● **Problem to solve**
Output the number of lines in the entries below with the string "result" in them, and nothing further.
[Start of Attachment]
(** * gradio/event_queue.py: the event queue and its job dispatcher

    A shallow embedding of [Queue] and [Event] from
    [src/gradio/event_queue.py], and the properties of the dispatcher that
    follow from it.

    Conventions of the embedding.
    - The attributes of the class [Queue] (the code keeps all dispatcher
      state in class attributes) are the fields of the record [Queue].
    - An [Event] is a Python object: lists hold references to it, and
      [list.index], [list.remove] and [in] compare events by identity
      ([Event] defines no [__eq__]).  References are [eid]s, the objects
      live in a store [objs], so that the mutation [event.data = ...] is
      seen through every alias.
    - A Python [float] is a binary64 double, held as the rational it
      denotes ([Q]); a rational that is no double stands for the double
      nearest to it.  Every arithmetic operation gives the double nearest
      to the exact result on its operands, ties to the even significand
      ([fl]); [sum] adds from left to right, as CPython does before
      version 3.12; and [round(x, n)] is correctly rounded, as CPython's
      is.  Infinities and NaN have no counterpart here: the clock readings
      and the durations of jobs stay far from the range where a double
      overflows.
    - The websocket, the backend [Request] and [time.time] are external:
      their answers are read from an environment [Env], every call is
      recorded in the [trace].
    - A coroutine is run from one suspension point to its end without
      interleaving ([M World]); interleavings of the tasks are covered at
      the level of the atomic class methods by [call], [exec] and
      [reachable]. *)

From Stdlib Require Import ZArith QArith Qround Qabs Qpower Lqa.
From Stdlib Require Import String List Lia.
From stdpp Require Import base tactics option list functions.
Import ListNotations.

Local Open Scope Z_scope.

(** ** Python values and built-ins *)

#[warnings="-register-all"]
Inductive json :=
| JNull
| JBool (b : bool)
| JNum (q : Q)
| JStr (s : string)
| JArr (items : list json)
| JObj (fields : list (string * json)).

(** [bool(x)]: [None], [False], zero and empty containers are falsy. *)
Definition truthy (x : json) : bool :=
  match x with
  | JNull => false
  | JBool b => b
  | JNum q => negb (Qeq_bool q 0)
  | JStr s => negb (String.eqb s EmptyString)
  | JArr l => negb (Nat.eqb (length l) 0)
  | JObj l => negb (Nat.eqb (length l) 0)
  end.

(** The exceptions of the queue; [RuntimeError] is what
    [websocket.close] raises on a connection that cannot be closed. *)
Inductive exn :=
| ValueError
| IndexError
| ZeroDivisionError
| RuntimeError.

(** A state monad in which a raised exception keeps the state reached so
    far, as a Python exception does. *)
Inductive result (S A : Type) :=
| Ret (a : A) (s : S)
| Raise (ex : exn) (s : S).
Arguments Ret {S A} a s.
Arguments Raise {S A} ex s.

Definition M (S A : Type) : Type := S -> result S A.

Definition ret {S A} (a : A) : M S A := fun s => Ret a s.
Definition raise {S A} (ex : exn) : M S A := fun s => Raise ex s.
Definition bind {S A B} (m : M S A) (k : A -> M S B) : M S B :=
  fun s => match m s with
           | Ret a s' => k a s'
           | Raise ex s' => Raise ex s'
           end.
Definition gets {S A} (f : S -> A) : M S A := fun s => Ret (f s) s.
Definition modify {S} (f : S -> S) : M S unit := fun s => Ret tt (f s).

(** [try: m except ValueError: pass] *)
Definition try_except_ValueError {S} (m : M S unit) : M S unit :=
  fun s => match m s with
           | Raise ValueError s' => Ret tt s'
           | r => r
           end.

Definition final {S A} (r : result S A) : S :=
  match r with Ret _ s => s | Raise _ s => s end.

Definition returned {S A} (r : result S A) : bool :=
  match r with Ret _ _ => true | Raise _ _ => false end.

Declare Scope py_scope.
Delimit Scope py_scope with py.
Notation "x <- m ;; k" := (bind m (fun x => k))
  (at level 100, m at next level, right associativity) : py_scope.
Notation "m ;;; k" := (bind m (fun _ => k))
  (at level 100, right associativity) : py_scope.

Section PyList.
Context {A : Type} `{EqDecision A}.

(** [l.index(x)]: position of the first occurrence; [None] stands for
    [ValueError]. *)
Fixpoint py_index (x : A) (l : list A) : option nat :=
  match l with
  | [] => None
  | y :: l' => if decide (y = x) then Some 0%nat
               else S <$> py_index x l'
  end.

(** [l.remove(x)]: drops the first occurrence; [None] stands for
    [ValueError]. *)
Fixpoint py_remove (x : A) (l : list A) : option (list A) :=
  match l with
  | [] => None
  | y :: l' => if decide (y = x) then Some l'
               else cons y <$> py_remove x l'
  end.

(** [x in l] *)
Definition py_in (x : A) (l : list A) : bool := bool_decide (x ∈ l).

(** [l[:n]], also for negative [n]. *)
Definition py_slice_to (n : Z) (l : list A) : list A :=
  if 0 <=? n then take (Z.to_nat n) l
  else take (Z.to_nat (Z.of_nat (length l) + n)) l.

(** [[x] * n] *)
Definition py_repeat (x : A) (n : Z) : list A := replicate (Z.to_nat n) x.
End PyList.

(** [round(x)] to the nearest integer, ties to the even one. *)
Definition round_half_even (x : Q) : Z :=
  let f := Qfloor x in
  match (x - inject_Z f ?= 1 # 2)%Q with
  | Lt => f
  | Gt => f + 1
  | Eq => if Z.even f then f else f + 1
  end.

(** ** Python's [float]: binary64 arithmetic *)

(** The exponent [b] of the binade of [x <> 0]:
    [2 ^ b <= |x| < 2 ^ (b + 1)]. *)
Definition binade (x : Q) : Z :=
  let a := Z.abs (Qnum x) in
  let l := Z.log2 a - Z.log2 (Zpos (Qden x)) in
  if Qle_bool (2 ^ l) (a # Qden x) then l else l - 1.

(** The double nearest to [x], ties to the even significand.  A double
    has a significand of 53 bits, and its last bit weighs [2 ^ -1074] at
    least, which makes the doubles below [2 ^ -1022] subnormal.  The
    largest double is not modelled: where Python gives [inf] or an
    [OverflowError], [fl] gives the number that an unbounded exponent
    would. *)
Definition fl (x : Q) : Q :=
  let x := Qred x in
  if Qnum x =? 0 then 0%Q
  else
    let e := Z.max (binade x - 52) (-1074) in
    Qred (inject_Z (round_half_even (x / 2 ^ e)) * 2 ^ e).

(** [x + y], [x - y] and [x / y] on floats ([y] is not zero): the
    operands are doubles, and so is the result. *)
Definition fadd (x y : Q) : Q := fl (fl x + fl y).
Definition fsub (x y : Q) : Q := fl (fl x - fl y).
Definition fdiv (x y : Q) : Q := fl (fl x / fl y).

(** The float that an [int] operand of a float operation becomes. *)
Definition float_of_int (n : Z) : Q := fl (inject_Z n).

(** [round(x, ndigits)] for a float [x] and [ndigits >= 0]: the decimal
    with [ndigits] digits after the point that is nearest to the exact
    value of [x], ties to the even last digit, and then the double nearest
    to that decimal. *)
Definition py_round (x : Q) (ndigits : nat) : Q :=
  fl (Qmake (round_half_even (fl x * inject_Z (10 ^ Z.of_nat ndigits)))
            (Z.to_pos (10 ^ Z.of_nat ndigits))).

(** [sum(l)] for a list of floats: from the [int] 0, adding from left to
    right. *)
Definition py_sum (l : list Q) : Q := fold_left fadd l 0%Q.

(** [str(x)] inside an f-string, for [Optional[str]]. *)
Definition str_of (x : option string) : string :=
  match x with Some s => s | None => "None"%string end.

(** ** The class [Queue] *)

(** A reference to an [Event] object. *)
Definition eid := nat.

Record Queue := mkQueue {
  EVENT_QUEUE : list eid;
  STOP : bool;
  MAX_THREAD_COUNT : Z;
  DATA_GATHERING_STARTS_AT : Z;
  UPDATE_INTERVALS : Z;
  ACTIVE_JOBS : list (option eid);
  SERVER_PATH : option string;
  DURATION_HISTORY_SIZE : Z;
  DURATION_HISTORY : list Q;
  ESTIMATION : Q;
  LIVE_QUEUE_UPDATES : bool
}.

Definition SLEEP_WHEN_FREE : Q := fl (1 # 1000).

(** The class attributes as the class body sets them. *)
Definition Queue_class : Queue :=
  {| EVENT_QUEUE := [];
     STOP := false;
     MAX_THREAD_COUNT := 1;
     DATA_GATHERING_STARTS_AT := 30;
     UPDATE_INTERVALS := 10;
     ACTIVE_JOBS := [None];
     SERVER_PATH := None;
     DURATION_HISTORY_SIZE := 100;
     DURATION_HISTORY := [];
     ESTIMATION := 1;
     LIVE_QUEUE_UPDATES := true |}.

Definition set_EVENT_QUEUE (l : list eid) (q : Queue) : Queue :=
  mkQueue l (STOP q) (MAX_THREAD_COUNT q) (DATA_GATHERING_STARTS_AT q)
    (UPDATE_INTERVALS q) (ACTIVE_JOBS q) (SERVER_PATH q)
    (DURATION_HISTORY_SIZE q) (DURATION_HISTORY q) (ESTIMATION q)
    (LIVE_QUEUE_UPDATES q).

Definition set_STOP (b : bool) (q : Queue) : Queue :=
  mkQueue (EVENT_QUEUE q) b (MAX_THREAD_COUNT q) (DATA_GATHERING_STARTS_AT q)
    (UPDATE_INTERVALS q) (ACTIVE_JOBS q) (SERVER_PATH q)
    (DURATION_HISTORY_SIZE q) (DURATION_HISTORY q) (ESTIMATION q)
    (LIVE_QUEUE_UPDATES q).

Definition set_ACTIVE_JOBS (l : list (option eid)) (q : Queue) : Queue :=
  mkQueue (EVENT_QUEUE q) (STOP q) (MAX_THREAD_COUNT q)
    (DATA_GATHERING_STARTS_AT q) (UPDATE_INTERVALS q) l (SERVER_PATH q)
    (DURATION_HISTORY_SIZE q) (DURATION_HISTORY q) (ESTIMATION q)
    (LIVE_QUEUE_UPDATES q).

Definition set_DURATION_HISTORY (l : list Q) (q : Queue) : Queue :=
  mkQueue (EVENT_QUEUE q) (STOP q) (MAX_THREAD_COUNT q)
    (DATA_GATHERING_STARTS_AT q) (UPDATE_INTERVALS q) (ACTIVE_JOBS q)
    (SERVER_PATH q) (DURATION_HISTORY_SIZE q) l (ESTIMATION q)
    (LIVE_QUEUE_UPDATES q).

Definition set_ESTIMATION (x : Q) (q : Queue) : Queue :=
  mkQueue (EVENT_QUEUE q) (STOP q) (MAX_THREAD_COUNT q)
    (DATA_GATHERING_STARTS_AT q) (UPDATE_INTERVALS q) (ACTIVE_JOBS q)
    (SERVER_PATH q) (DURATION_HISTORY_SIZE q) (DURATION_HISTORY q) x
    (LIVE_QUEUE_UPDATES q).

Local Open Scope py_scope.

(** [Queue.configure_queue] *)
Definition configure_queue (server_path : string) (live_queue_updates : bool)
    (queue_concurrency_count data_gathering_start update_intervals
       duration_history_size : Z) (q : Queue) : Queue :=
  let update_intervals :=
    if negb live_queue_updates && (update_intervals =? 5)
    then 10 else update_intervals in
  {| EVENT_QUEUE := EVENT_QUEUE q;
     STOP := STOP q;
     MAX_THREAD_COUNT := queue_concurrency_count;
     DATA_GATHERING_STARTS_AT := data_gathering_start;
     UPDATE_INTERVALS := update_intervals;
     ACTIVE_JOBS := py_repeat None queue_concurrency_count;
     SERVER_PATH := Some server_path;
     DURATION_HISTORY_SIZE := duration_history_size;
     DURATION_HISTORY := DURATION_HISTORY q;
     ESTIMATION := ESTIMATION q;
     LIVE_QUEUE_UPDATES := live_queue_updates |}.

(** [Queue.close] and [Queue.resume] *)
Definition close : M Queue unit := modify (set_STOP true).
Definition resume : M Queue unit := modify (set_STOP false).

(** [Queue.push] *)
Definition push (event : eid) : M Queue unit :=
  modify (fun q => set_EVENT_QUEUE (EVENT_QUEUE q ++ [event]) q).

(** [Queue.clean_job]: [ACTIVE_JOBS.index(event)] raises [ValueError] when
    the event is in no slot. *)
Definition clean_job (event : eid) : M Queue unit :=
  fun q => match py_index (Some event) (ACTIVE_JOBS q) with
           | Some i => Ret tt (set_ACTIVE_JOBS (<[i := None]> (ACTIVE_JOBS q)) q)
           | None => Raise ValueError q
           end.

(** [EVENT_QUEUE.remove(event)] *)
Definition EVENT_QUEUE_remove (event : eid) : M Queue unit :=
  fun q => match py_remove event (EVENT_QUEUE q) with
           | Some l => Ret tt (set_EVENT_QUEUE l q)
           | None => Raise ValueError q
           end.

(** [Queue.clean_event].  The body of [async with cls.LOCK] has no
    suspension point, here and in [start_processing]: the lock is never
    found taken, and entering it does not suspend. *)
Definition clean_event (event : eid) : M Queue unit :=
  try_except_ValueError (EVENT_QUEUE_remove event).

(** [Queue.update_estimation]: [len(...)] and [cls.MAX_THREAD_COUNT] are
    [int]s, and dividing a float by the [int] 0 raises. *)
Definition update_estimation (duration : Q) : M Queue unit :=
  modify (fun q => set_DURATION_HISTORY (DURATION_HISTORY q ++ [duration]) q) ;;;
  h <- gets DURATION_HISTORY ;;
  size <- gets DURATION_HISTORY_SIZE ;;
  (if size <? Z.of_nat (length h)
   then modify (set_DURATION_HISTORY (tail h))
   else ret tt) ;;;
  h <- gets DURATION_HISTORY ;;
  c <- gets MAX_THREAD_COUNT ;;
  if (length h =? 0)%nat then raise ZeroDivisionError
  else if c =? 0 then raise ZeroDivisionError
  else modify (set_ESTIMATION
         (py_round
            (fadd (fdiv (fdiv (py_sum h) (float_of_int (Z.of_nat (length h))))
                        (float_of_int c))
                  duration) 2)).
[End of Attachment]
● **Output**
6